In Atlanta, rush hour lasts a solid three hours. That doesn’t sound too bad if you think along the lines that I originally did: From, say, 6 a.m. to 9 a.m. traffic is kind of heavy. Turns out that’s an understatement. The three-hour rush is actually peak rush: from 6 a.m. to 9 a.m., six to eight lanes of traffic in each direction – using I-285, the metro area’s perimeter highway loop, for example – run bumper-to-bumper at about 15 miles per hour. Tops.

Gallery and bakeshop storefronts at Serenbe.
Meanwhile, the light rail speeds by, seemingly crowded but at least making good time. Several times I had to allot three or four times the standard I am used to in Tucson for commuting in Atlanta. Strangely, even among my urban friends in Atlanta, this is acknowledged frankly and without much hope of change, even if they confirm with a certain desperation in their eyes.
That may be a bit of an overstatement, actually. There are some cool projects happening around the Atlanta BeltLine – a really promising 22-mile rails-to-trails loop + $2.8 billion urban redevelopment initiative ringing downtown – for example. But when I ask my brother Miles, who lives in a suburb north of Atlanta, about this astounding commute, he just shrugs his shoulders. Life in the suburban New South, I suppose.
So is there a solution in this rolling, lush landscape of finely bricked sprawl? A few initiatives, beyond the BeltLine redevelopment, stand out. First, there’s my old Auburn buddy Andrew Bone, who when I drove up to visit him in far-north suburb Cumming, met me at the restaurant in an electric golf cart, his primary mode of transportation for his mixed-use neighborhood center of Vickery Village.
Second, TND projects like Glenwood Park – which was developed in part by the developer of Vickery where Andy lives – offer the opportunity for suburbanites to move into a cool, pedestrian-oriented new development within the city, where they can easily catch a bus to a nearby light rail station. It’s an enviable and beautiful project, which you no doubt will want to read more about when the UnSprawl book publishes!
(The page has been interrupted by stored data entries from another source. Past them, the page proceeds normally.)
(* ===== verification/Concat.v ===== *)
(** * Concatenation ([types/column/concat.rs], [Column::concat],
      [Block::concat])

    A concatenated column reads like its chunks one after the other, and a
    concatenated block has the rows of its blocks one after the other. *)

From S2P Require Import Prelude RustStd Errors Scalars SqlType TypeNames Values ChunkIndex.
From S2P Require Import Columns ColumnLaws ColumnReads PushLaws Compressed Block.
Local Open Scope Z_scope.

Section Concat.
Context {P : Profile} `{ChronoTz, Combine}.

(** ** Operations *)

(** [Column::concat]. *)
Definition column_concat (items : list Column) : Result Column :=
  match items with
  | [] => Panic
  | first_column :: _ =>
    data ← concat_columns (data <$> items); Ok (mkColumn (name first_column) data)
  end.

(** [Block::concat]. *)
Definition block_concat (blocks : list Block) : Result Block :=
  match blocks with
  | [] => Panic
  | first :: _ =>
    _ ← for_each blocks (fun block _ => assert_ (column_count first =? column_count block)) tt;
    columns ← map_outcome
      (fun i => chunks ← map_outcome (fun block => indexZ (columns block) i) blocks;
                column_concat chunks)
      (seqZ 0 (column_count first));
    capacity ← for_each blocks (fun b acc => arith_u 64 (acc + capacity_ b)) 0;
    Ok (mkBlock (info first) columns capacity)
  end.

(** ** A concatenated column *)

Lemma start_next ns k n :
  ns !! k = Some n -> start ns (Z.of_nat k + 1) = start ns (Z.of_nat k) + n.
Proof.
  intros Hn. unfold start. replace (Z.to_nat (Z.of_nat k + 1)) with (S k) by lia.
  rewrite Nat2Z.id, (take_S_r _ _ _ Hn), sum_app. unfold sum at 2. cbn. lia.
Qed.

(** The chunk of a row is unique. *)
Lemma start_unique ns j k ix :
  Forall (Z.le 0) ns -> 0 <= j -> 0 <= k ->
  start ns j <= ix < start ns (j + 1) -> start ns k <= ix < start ns (k + 1) -> j = k.
Proof.
  intros Hp Hj Hk Hjx Hkx. destruct (Z.lt_trichotomy j k) as [|[|]]; [|done|].
  - pose proof (start_mono ns Hp (j + 1) k ltac:(lia)). lia.
  - pose proof (start_mono ns Hp (k + 1) j ltac:(lia)). lia.
Qed.

(** Chunks of one type, with their lengths. *)
Record chunks_ok (ty : SqlType) (cs : list column_data) (ns : list Z) : Prop := {
  co_some : cs <> [];
  co_type : Forall (fun c => sql_type c = ty) cs;
  co_len : Forall2 (fun c n => len c = Ok n /\ 0 <= n) cs ns;
  co_count : Z.of_nat (length ns) < 2 ^ 64;
  co_sum : sum ns < 2 ^ 64
}.

Lemma chunks_nonneg ty cs ns : chunks_ok ty cs ns -> Forall (Z.le 0) ns.
Proof.
  intros [_ _ Hl _ _]. eapply Forall2_Forall_r; [exact Hl|].
  apply Forall_forall. by intros c _ n [_ ?].
Qed.

Lemma check_columns_ok ty cs :
  cs <> [] -> Forall (fun c => sql_type c = ty) cs -> check_columns cs = Ok tt.
Proof.
  intros Hne Hty. destruct Hty as [|c cs Hc Hcs]; [done|]. cbn.
  replace (forallb _ cs) with true; [done|]. symmetry. apply forallb_forall.
  intros d Hd. apply bool_decide_eq_true. rewrite Forall_forall in Hcs.
  rewrite Hc, Hcs by (by apply list_elem_of_In). done.
Qed.

Lemma concat_columns_ok ty cs ns :
  chunks_ok ty cs ns ->
  exists first rest, cs = first :: rest /\
    concat_columns cs = Ok (ConcatColumnData first rest (offsets_from 0 ns)).
Proof.
  intros Hok. pose proof (chunks_nonneg _ _ _ Hok) as Hp. destruct Hok as [Hne Hty Hl _ Hs].
  destruct cs as [|first rest]; [done|]. exists first, rest. split; [done|].
  unfold concat_columns. rewrite (check_columns_ok ty) by done. cbn [mbind outcome_bind].
  assert (map_outcome len (first :: rest) = (Ok ns : Result (list Z))) as ->.
  { apply map_outcome_Ok. eapply Forall2_impl; [exact Hl|]. by intros c n [? _]. }
  cbn [mbind outcome_bind]. by rewrite build_index_ok.
Qed.

Lemma concat_at_chunk ty first rest ns k c n i :
  chunks_ok ty (first :: rest) ns -> (first :: rest) !! k = Some c -> ns !! k = Some n ->
  0 <= i < n ->
  at_ (ConcatColumnData first rest (offsets_from 0 ns)) (start ns (Z.of_nat k) + i) = at_ c i.
Proof.
  intros Hok Hc Hn Hi. pose proof (chunks_nonneg _ _ _ Hok) as Hp.
  destruct Hok as [_ _ Hl Hcount Hs]. pose proof (Forall2_length _ _ _ Hl) as Hlen.
  pose proof (lookup_lt_Some _ _ _ Hn) as Hk.
  pose proof (start_next ns k n Hn) as Hnext.
  pose proof (start_mono ns Hp 0 (Z.of_nat k) ltac:(lia)) as Hlo. change (start ns 0) with 0 in Hlo.
  pose proof (start_mono ns Hp (Z.of_nat k + 1) (Z.of_nat (length ns)) ltac:(lia)) as Hhi.
  rewrite (start_all ns (Z.of_nat (length ns))) in Hhi by lia.
  destruct (find_chunk_found ns Hp (start ns (Z.of_nat k) + i)) as (k' & Hf & Hr & Hx); [done|lia|].
  assert (k' = Z.of_nat k) as -> by (eapply (start_unique ns); [done|lia|lia|exact Hx|lia]).
  cbn [at_]. unfold concat_at. rewrite Hf. cbn [mbind outcome_bind].
  change (at_ first :: map at_ rest) with (map at_ (first :: rest)).
  change (map at_ (first :: rest)) with (at_ <$> (first :: rest)).
  rewrite index_start by lia. rewrite indexZ_nat, Nat2Z.id by lia. rewrite list_lookup_fmap, Hc. cbn [fmap option_fmap option_map unwrap mbind outcome_bind].
  rewrite arith_u_ok by (apply in_u_spec; lia). cbn [mbind outcome_bind].
  f_equal. lia.
Qed.

(** ** A concatenated block *)

(** Blocks of the same types, with their row counts. *)
Record blocks_ok (tys : list SqlType) (blocks : list Block) (ns : list Z) : Prop := {
  bo_some : blocks <> [];
  bo_columns : Forall2 (fun b n => 0 <= n /\
    Forall2 (fun c ty => sql_type (data c) = ty /\ len (data c) = Ok n) (columns b) tys) blocks ns;
  bo_count : Z.of_nat (length ns) < 2 ^ 64;
  bo_sum : sum ns < 2 ^ 64;
  bo_capacity : Forall (Z.le 0) (capacity_ <$> blocks);
  bo_capacities : sum (capacity_ <$> blocks) < 2 ^ 64
}.

Lemma column_count_tys tys blocks ns b :
  blocks_ok tys blocks ns -> b ∈ blocks -> column_count b = Z.of_nat (length tys).
Proof.
  intros [_ Hc _ _ _ _] Hb. unfold column_count.
  apply list_elem_of_lookup in Hb as [k Hk]. destruct (Forall2_lookup_l _ _ _ _ _ Hc Hk) as (n & _ & _ & Hf).
  by rewrite (Forall2_length _ _ _ Hf).
Qed.

(** Column [j] of each block. *)
Lemma columns_at tys blocks ns j ty :
  blocks_ok tys blocks ns -> tys !! j = Some ty ->
  exists cs,
    map_outcome (fun block => indexZ (columns block) (Z.of_nat j)) blocks = (Ok cs : Result (list Column)) /\
    chunks_ok ty (data <$> cs) ns /\
    Forall2 (fun c b => columns b !! j = Some c) cs blocks.
Proof.
  intros [Hne Hb Hcount Hs _ _] Hty.
  enough (exists cs, Forall2 (fun b c => indexZ (columns b) (Z.of_nat j) = (Ok c : Result Column)) blocks cs /\
    Forall2 (fun c n => sql_type (data c) = ty /\ len (data c) = Ok n /\ 0 <= n) cs ns /\
    Forall2 (fun c b => columns b !! j = Some c) cs blocks) as (cs & Hcs & Hn & Hl).
  { exists cs. split; [by apply map_outcome_Ok|]. split; [|done]. split; [| | |done..].
    - destruct Hcs; [done|]. done.
    - apply Forall_fmap. eapply Forall2_Forall_l; [exact Hn|]. apply Forall_true. by intros n c [? _].
    - apply Forall2_fmap_l. eapply Forall2_impl; [exact Hn|]. by intros c n (_ & ? & ?). }
  clear Hne Hcount Hs. induction Hb as [|b n blocks ns (Hn & Hc) _ (cs & IH1 & IH2 & IH3)];
    [exists []; done|].
  destruct (Forall2_lookup_r _ _ _ _ _ Hc Hty) as (c & Hj & Ht & Hl).
  exists (c :: cs). split_and!; constructor; auto.
  rewrite indexZ_nat, Nat2Z.id by lia. by rewrite Hj.
Qed.

Lemma same_counts (n : Z) blocks :
  (forall b, b ∈ blocks -> column_count b = n) ->
  for_each blocks (fun block _ => assert_ (n =? column_count block)) tt = (Ok tt : Result unit).
Proof.
  induction blocks as [|b blocks IH]; intros Hb; [done|]. cbn.
  rewrite Hb by left. rewrite Z.eqb_refl. cbn. apply IH. intros c Hc. apply Hb. by right.
Qed.

Lemma sum_capacities blocks acc :
  0 <= acc -> Forall (Z.le 0) (capacity_ <$> blocks) -> acc + sum (capacity_ <$> blocks) < 2 ^ 64 ->
  for_each blocks (fun b acc => arith_u 64 (acc + capacity_ b)) acc =
    (Ok (acc + sum (capacity_ <$> blocks)) : Result Z).
Proof.
  revert acc. induction blocks as [|b blocks IH]; intros acc Ha Hp Hs.
  { cbn. by rewrite Z.add_0_r. }
  rewrite fmap_cons in *. apply Forall_cons in Hp as [Hb Hp].
  pose proof (sum_nonneg _ Hp). change (sum (?x :: ?l)) with (x + sum l) in *. cbn [for_each].
  rewrite arith_u_ok by (apply in_u_spec; lia). cbn [mbind outcome_bind].
  rewrite IH by (done || lia). f_equal. lia.
Qed.

(** Every column is the concatenation of the columns at its position. *)
Lemma block_concat_ok tys blocks ns :
  blocks_ok tys blocks ns ->
  exists c, block_concat blocks = Ok c /\ length (columns c) = length tys /\
    forall j ty, tys !! j = Some ty ->
    exists cs first rest name_,
      Forall2 (fun c b => columns b !! j = Some c) cs blocks /\
      data <$> cs = first :: rest /\ chunks_ok ty (first :: rest) ns /\
      columns c !! j = Some (mkColumn name_ (ConcatColumnData first rest (offsets_from 0 ns))).
Proof.
  intros Hok. pose proof Hok as [Hne _ _ _ Hcap Hcaps].
  destruct blocks as [|b0 blocks]; [done|]. unfold block_concat.
  rewrite (same_counts (column_count b0)).
  2: { intros b Hb. rewrite !(column_count_tys _ _ _ _ Hok) by (done || left). done. }
  cbn [mbind outcome_bind]. rewrite (column_count_tys _ _ _ b0 Hok) by left.
  assert (exists cols,
    map_outcome (fun i => chunks ← map_outcome (fun block => indexZ (columns block) i) (b0 :: blocks);
                          column_concat chunks) (seqZ 0 (Z.of_nat (length tys))) = (Ok cols : Result (list Column)) /\
    length cols = length tys /\
    forall j ty, tys !! j = Some ty ->
    exists cs first rest name_,
      Forall2 (fun c b => columns b !! j = Some c) cs (b0 :: blocks) /\
      data <$> cs = first :: rest /\ chunks_ok ty (first :: rest) ns /\
      cols !! j = Some (mkColumn name_ (ConcatColumnData first rest (offsets_from 0 ns))))
    as (cols & Hm & Hlen & Hcols); cycle 1.
  { rewrite Hm. cbn [mbind outcome_bind]. rewrite sum_capacities by (done || lia).
    eexists. split; [reflexivity|]. by split. }
  destruct (map_outcome_total
    (fun i => chunks ← map_outcome (fun block => indexZ (columns block) i) (b0 :: blocks);
              column_concat chunks) (seqZ 0 (Z.of_nat (length tys)))) as [cols Hm].
  { intros i Hi%elem_of_seqZ.
    destruct (lookup_lt_is_Some_2 tys (Z.to_nat i)) as [ty Hty]; [lia|].
    destruct (columns_at _ _ _ _ _ Hok Hty) as (cs & Hcs & Hch & _). rewrite Z2Nat.id in Hcs by lia.
    rewrite Hcs. cbn [mbind outcome_bind].
    destruct (concat_columns_ok _ _ _ Hch) as (first & rest & Hd & Hc).
    destruct cs as [|c cs]; [done|]. unfold column_concat. rewrite Hc. by eexists. }
  exists cols. split; [exact Hm|]. apply map_outcome_Ok in Hm.
  pose proof (Forall2_length _ _ _ Hm) as Hl. rewrite length_seqZ in Hl. split; [lia|].
  intros j ty Hty. destruct (columns_at _ _ _ _ _ Hok Hty) as (cs & Hcs & Hch & Hlk).
  destruct (concat_columns_ok _ _ _ Hch) as (first & rest & Hd & Hc).
  pose proof (lookup_lt_Some _ _ _ Hty).
  destruct (Forall2_lookup_l _ _ _ j (Z.of_nat j) Hm) as (col & Hj & Hcol).
  { apply lookup_seqZ. lia. }
  rewrite Hcs in Hcol. cbn [mbind outcome_bind] in Hcol. destruct cs as [|c cs]; [done|].
  unfold column_concat in Hcol. rewrite Hc in Hcol. injection Hcol as <-.
  exists (c :: cs), first, rest, (name c). split_and!; try done. by rewrite <- Hd.
Qed.
End Concat.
Redevelopment aligned to the BeltLine is taking place. Check out Atlanta’s Ponce City Market, right on the BeltLine (and here’s an article published in the New York Times just last week). And on a more regional scale, there’s the Atlanta Region Plan 2040, the area’s “comprehensive blueprint to sustain metro Atlanta’s livability and prosperity through mid-century, as the region is expected to add some three million residents.”

Front porches at Glenwood Park.
The funny thing about sprawling Atlanta, or the Los Angeles just beyond my laptop’s keyboard, is that there are lots of great, walkable neighborhoods which have decent transit access. Otherwise, however, the city and certainly the suburbs cater almost exclusively to cars. Except, of course, that you can’t really get very far very fast during rush hour – or the times just before and just after. And often otherwise, too. That’s because everybody drives. “Bottleneck” has become an art form in Atlanta, but it’s a slow suffocation for community and citizen alike.
And though the Ford Focus had an iPod integration (which I eventually figured out, strange steering wheel-based digital menus be damned), good music is not enough to offset strangling traffic. Not even the Southern alternative rock for which the Atlanta region (or at least Athens) is deservedly much-acclaimed.